**Problem**
Two lines below mark the span: the one containing "Fixpoint kcmp (a" and the one containing "stack vm' = stack". Set down both, plus every line between, exactly as they stand, and nothing else.

*** Begin section ***

(** A membership test through the index. *)
Lemma set_slot_ok s he key full : set_ok s -> ok_entry (he, key) ->
  answers (too_deep (set_elems s)) full (set_slot heap eq_hook n (entries s) (candidates (index s) (entries s) he) key)
    (fun pos => match pos with Some _ => holds (set_elems s) key | None => ~ holds (set_elems s) key end).
Proof.
  intros (Hi & He & _) [Hh Hl]. destruct (table_candidates s he Hi) as [_ Hcand].
  eapply answers_mono; [apply scan_ok; [done|done|by intros p (e & -> & _)%Hcand]|done|done|]. intros [p|].
  - intros (e & Ep & HR). exists e.2. split; [|done]. eapply list_elem_of_lookup_2. unfold set_elems. by rewrite list_lookup_fmap, Ep.
  - intros HN (y & (p & Hp)%list_elem_of_lookup & HR). unfold set_elems in Hp. rewrite list_lookup_fmap in Hp.
    destruct (entries s !! p) as [e|] eqn:Ep; [|done]. simpl in Hp. injection Hp as <-.
    apply (HN p e); [|done|done]. apply Hcand. exists e. split; [done|].
    rewrite list.Forall_forall in He. destruct (He e) as [He' _]; [by eapply list_elem_of_lookup_2|].
    exact (hashed_same _ _ _ _ He' Hh HR).
Qed.

(** Appending a new element. *)
Lemma set_push_ok s he e full : set_ok s -> ok_entry (he, e) -> ~ holds (set_elems s) e ->
  ((MAX_ENTRIES < Z.of_nat (S (length (entries s))))%Z -> full) ->
  answers (A := SetData) False full (set_push s he e) (fun s' => set_ok s' /\ entries s' = entries s ++ [(he, e)]).
Proof.
  intros (Hi & He & Hd) Hen Hnot Hfull. unfold set_push. destruct (Z_lt_ge_dec (Z.of_nat (length (entries s))) MAX_ENTRIES) as [Hlt|Hge].
  - destruct (push_inv s (he, e) Hi Hlt) as (s' & -> & Es & _ & Hi'). simpl. split; [|done]. split; [done|]. rewrite Es. split.
    + apply Forall_app. split; [done|]. by apply Forall_singleton.
    + unfold set_elems. rewrite Es, fmap_app. by apply distinct_snoc.
  - rewrite push_full by lia. simpl. apply Hfull. lia.
Qed.

Lemma add_ok s he e full : set_ok s -> ok_entry (he, e) -> ((MAX_ENTRIES < Z.of_nat (S (length (entries s))))%Z -> full) ->
  answers (too_deep (set_elems s)) full (add heap eq_hook n s he e) (fun s' => set_ok s' /\
    (holds (set_elems s) e /\ s' = s \/ ~ holds (set_elems s) e /\ entries s' = entries s ++ [(he, e)])).
Proof.
  intros Hs Hen Hfull. eapply answers_bind; [by apply set_slot_ok|]. intros [p|] Hp; [simpl; auto|].
  eapply answers_mono; [by apply (set_push_ok s he e full)|done|done|]. intros s' [? ?]. auto.
Qed.
(* ===== verification/Ordering.v ===== *)
(** * The order behind [sort], [min], [max] and [compare]: [src/src/vm/compare.rs], [float_order] of
      [src/src/vm/arith.rs], [value_order] of [src/src/vm/equality.rs], [order_key] of
      [src/src/vm/list_hof.rs]

    [order_key] compares two values under the total order: tuples and lists lexicographically,
    records by the user's [compare], floats by [float_order], everything else by [Arith.compare].
    The walk over a container re-reads it at every step, since a user [compare] may write it; such
    a walk need not end, so the functions have fuel, and running out of it is the [RPanic] outcome
    (the source never returns there: an endless loop, or a stack overflow of the host).

    The specification reads a value into an [okey], a tree of scalars, and orders the trees by
    [kcmp].  The theorems: on values without records [order_key] with enough fuel answers [kcmp]
    and leaves the state alone; [kcmp] is a total preorder; away from NaN it is the order of [<], and
    NaNs stand outside the infinities by the sign and payload of their words. *)

From Stdlib Require Import SpecFloat.
From S2P Require Import Channel.
From stdpp Require Import strings.
From S2P Require Import Equality.
From S2P Require Import Prelude Consteval Value Arith.
Local Open Scope Z_scope.
Local Open Scope chz_scope.

(** ** Floats *)

(** A NaN's word: all exponent bits and some mantissa bit; the sign and the rest are free. *)
Definition is_nan_word (w : Z) : Prop := 0 <= w < 2 ^ 64 /\ 2047 * 2 ^ 52 < w mod 2 ^ 63.

(** [F64] has one NaN, the machine one per sign and payload, and [total_cmp] tells them apart.  So the
    heap also says which NaN a float box holds: [nan_word h r] is the word of the box at [r] when its
    float is NaN.  A box is never written, and an allocation leaves the other boxes alone. *)
Class NanWords (H : Type) {ops : HeapOps H} := {
  nan_word : H -> Z -> Z;
  nan_word_ok : forall h r, is_nan_word (nan_word h r);
  nan_halloc : forall h o r, hget h r <> None -> nan_word (halloc h o).1 r = nan_word h r;
}.
(** The word of the operand [v] when its float is NaN.  An int as a float is no NaN. *)
Definition nan_at {H} {ops : HeapOps H} {nans : NanWords H} (h : H) (v : tagged) : Z :=
  match v with TFloat r => nan_word h r | _ => 0 end.

(** [f64::to_bits]: [nan] is the word in case of a NaN. *)
Definition float_bits (nan : Z) (f : F64.f64) : Z := match f with S754_nan => nan | _ => to_bits f end.
(** [f64::total_cmp]: the words as [i64], the magnitude bits of a negative one flipped. *)
Definition word_key (w : Z) : Z :=
  let left := I64.wrap w in
  Z.lxor left (I64.wrap (Z.shiftr ((Z.shiftr left 63) mod 2 ^ 64) 1)).
Definition total_key (nan : Z) (f : F64.f64) : Z := word_key (float_bits nan f).
Definition total_cmp (nan_a : Z) (a : F64.f64) (nan_b : Z) (b : F64.f64) : comparison :=
  total_key nan_a a ?= total_key nan_b b.
Definition float_order (nan_a : Z) (a : F64.f64) (nan_b : Z) (b : F64.f64) : comparison :=
  if F64.is_zero a && F64.is_zero b then Eq else total_cmp nan_a a nan_b b.

(** ** The walk *)
Section Walk.
Context {H : Type} `{HeapLaws H} {nans : NanWords H}.
Context (type_name : H -> tagged -> string).
(** [invoke_hook(Hook::Compare, l, [r])]: [None] when the receiver's type has no [compare]. *)
Context (compare_hook : tagged -> tagged -> Span -> M H (option tagged)).
Context (missing_hook : H -> tagged -> Span -> RuntimeError).

Definition struct_compare (l r : tagged) (span : Span) : M H comparison :=
  res <- compare_hook l r span ;;
  match res with
  | None => fun vm => (RErr (missing_hook (heap vm) l span), vm)
  | Some res =>
      fun vm => match int_val (heap vm) res with
                | Some n => (ROk (n ?= 0), vm)
                | None => (RErr (vm_err ("compare() must return int, got " +:+ type_name (heap vm) res) span), vm)
                end
  end.

(** [with_roots]: the roots go on the operand stack, and both ends of [f] truncate it back. *)
Definition with_roots {A} (roots : list tagged) (f : M H A) : M H A := fun vm =>
  let base := length (stack vm) in
  let '(out, vm) := f (set_stack vm (stack vm ++ roots)) in
  (out, set_stack vm (take base (stack vm))).

(** The length of a tuple or list and its element [i], read from the heap now. *)
Definition seq_elem (h : H) (v : tagged) (i : nat) : nat * option tagged :=
  match view_obj v with
  | Some r => match hget h r with
              | Some (OTuple xs | OList xs) => (length xs, xs !! i)
              | _ => (0%nat, None)
              end
  | None => (0%nat, None)
  end.

(** Both are structs or enums: the gate in front of [struct_compare]. *)
Definition record_pair (h : H) (a b : tagged) : bool := is_record_value h a && is_record_value h b.

Fixpoint order_key (fuel : nat) (a b : tagged) (span : Span) : M H comparison :=
  match fuel with
  | O => panic
  | S fuel => fun vm =>
      if seq_pair (heap vm) a b then
        (o <- with_roots [a; b] (seq_walk fuel a b true span 0) ;; ret (default Eq o)) vm
      else if record_pair (heap vm) a b then struct_compare a b span vm
      else if is_float a && is_float b then
        (x <- float_of a ;; y <- float_of b ;; ret (float_order (nan_at (heap vm) a) x (nan_at (heap vm) b) y)) vm
      else match compare (heap vm) a b with
           | Some ord => (ROk ord, vm)
           | None =>
               if is_numeric (heap vm) a && is_numeric (heap vm) b then
                 (x <- as_f64 a ;; y <- as_f64 b ;; ret (float_order (nan_at (heap vm) a) x (nan_at (heap vm) b) y)) vm
               else (RErr (vm_err ("sort_by_key keys are not comparable: " +:+ type_name (heap vm) a +:+
                                   " vs " +:+ type_name (heap vm) b) span), vm)
           end
  end
(** The loop of [seq_order] from index [i]. *)
with seq_walk (fuel : nat) (a b : tagged) (total : bool) (span : Span) (i : nat) : M H (option comparison) :=
  match fuel with
  | O => panic
  | S fuel => fun vm =>
      let '(len_a, x) := seq_elem (heap vm) a i in
      let '(len_b, y) := seq_elem (heap vm) b i in
      match x, y with
      | Some x, Some y =>
          (o <- elem_order fuel x y total span ;;
           match o with
           | Some Eq => seq_walk fuel a b total span (S i)
           | other => ret other
           end) vm
      | _, _ => (ROk (Some (Nat.compare len_a len_b)), vm)
      end
  end
with elem_order (fuel : nat) (x y : tagged) (total : bool) (span : Span) : M H (option comparison) :=
  match fuel with
  | O => panic
  | S fuel =>
      if decide (x = y) then ret (Some Eq)
      else with_roots [x; y] (fun vm =>
        if total then (o <- order_key fuel x y span ;; ret (Some o)) vm
        else if seq_pair (heap vm) x y then with_roots [x; y] (seq_walk fuel x y false span 0) vm
        else if record_pair (heap vm) x y then (o <- struct_compare x y span ;; ret (Some o)) vm
        else (ROk (compare (heap vm) x y), vm))
  end.

Definition seq_order (fuel : nat) (a b : tagged) (total : bool) (span : Span) : M H (option comparison) :=
  with_roots [a; b] (seq_walk fuel a b total span 0).

(** [value_order] of the sort of scalars. *)
Definition value_order (a b : tagged) : M H comparison := fun vm =>
  if is_float a && is_float b then
    (x <- float_of a ;; y <- float_of b ;; ret (float_order (nan_at (heap vm) a) x (nan_at (heap vm) b) y)) vm
  else (ROk (default Eq (compare (heap vm) a b)), vm).
End Walk.

(** ** The specification: trees of scalars and their order *)

Section Lex.
Context {A : Type} (cmp : A -> A -> comparison).
Fixpoint lex (xs ys : list A) : comparison :=
  match xs, ys with
  | [], [] => Eq
  | [], _ => Lt
  | _, [] => Gt
  | x :: xs, y :: ys => match cmp x y with Eq => lex xs ys | c => c end
  end.
End Lex.

Inductive okey :=
| KInt (n : Z)
(** A float, and the word of its box in case it is NaN. *)
| KFloat (f : F64.f64) (nan : Z)
| KBool (b : bool)
| KStr (s : string)
| KBytes (l : list Z)
| KTuple (ks : list okey)
| KList (ks : list okey).

Definition rank (k : okey) : Z :=
  match k with
  | KInt _ => 0 | KFloat _ _ => 1 | KBool _ => 2 | KStr _ => 3 | KBytes _ => 4 | KTuple _ => 5 | KList _ => 6
  end.

(** Where a float stands: the place of its word, the two zeros at one place. *)
Definition fkey (nan : Z) (f : F64.f64) : Z := if F64.is_zero f then 0 else total_key nan f.

Fixpoint kcmp (a b : okey) : comparison :=
  match a, b with
  | KInt x, KInt y => x ?= y
  | KFloat x n, KFloat y m => fkey n x ?= fkey m y
  | KBool x, KBool y => Z.b2z x ?= Z.b2z y
  | KStr x, KStr y => String.compare x y
  | KBytes x, KBytes y => lex Z.compare x y
  | KTuple xs, KTuple ys | KList xs, KList ys => lex kcmp xs ys
  | _, _ => rank a ?= rank b
  end.
Lemma sort_total_witness :
  sortable 3 1 TyFloat (heap nans_vm) [TFloat 1; TFloat 3; TFloat 2] /\
  (exists vm' ys, list_sort no_text no_digits no_compare no_hook 3 5 [] span nans_vm = (ROk TNil, vm') /\
    hget (heap vm') 5 = Some (OList ys) /\ stable_sorted (key_le 1 (heap nans_vm)) [TFloat 1; TFloat 3; TFloat 2] ys /\
    stack vm' = stack nans_vm /\ quiet [5%Z] nans_vm vm') /\
  hget (heap (list_sort no_text no_digits no_compare no_hook 3 5 [] span nans_vm).2) 5 = Some (OList [TFloat 2; TFloat 3; TFloat 1]).
Proof.
  assert (Hs : sortable 3 1 TyFloat (heap nans_vm) [TFloat 1; TFloat 3; TFloat 2]).
  { intros x. rewrite !elem_of_cons. intros [->|[->|[->|[]%elem_of_nil]]]; eexists; (split; [reflexivity|]); (split; [reflexivity|]); simpl; lia. }
  split; [exact Hs|]. split; [|vm_compute; reflexivity].
  apply (sort_total (private := private)) with (t := TyFloat).
  - split; [reflexivity|]. intros r. rewrite !elem_of_cons. intros [?|[?|[?|[]%elem_of_nil]]]; discriminate.
  - exact Hs.
Defined.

*** End section ***

**Answer for the task**
Fixpoint kcmp (a b : okey) : comparison :=
  match a, b with
  | KInt x, KInt y => x ?= y
  | KFloat x n, KFloat y m => fkey n x ?= fkey m y
  | KBool x, KBool y => Z.b2z x ?= Z.b2z y
  | KStr x, KStr y => String.compare x y
  | KBytes x, KBytes y => lex Z.compare x y
  | KTuple xs, KTuple ys | KList xs, KList ys => lex kcmp xs ys
  | _, _ => rank a ?= rank b
  end.
Lemma sort_total_witness :
  sortable 3 1 TyFloat (heap nans_vm) [TFloat 1; TFloat 3; TFloat 2] /\
  (exists vm' ys, list_sort no_text no_digits no_compare no_hook 3 5 [] span nans_vm = (ROk TNil, vm') /\
    hget (heap vm') 5 = Some (OList ys) /\ stable_sorted (key_le 1 (heap nans_vm)) [TFloat 1; TFloat 3; TFloat 2] ys /\
    stack vm' = stack nans_vm /\ quiet [5%Z] nans_vm vm') /\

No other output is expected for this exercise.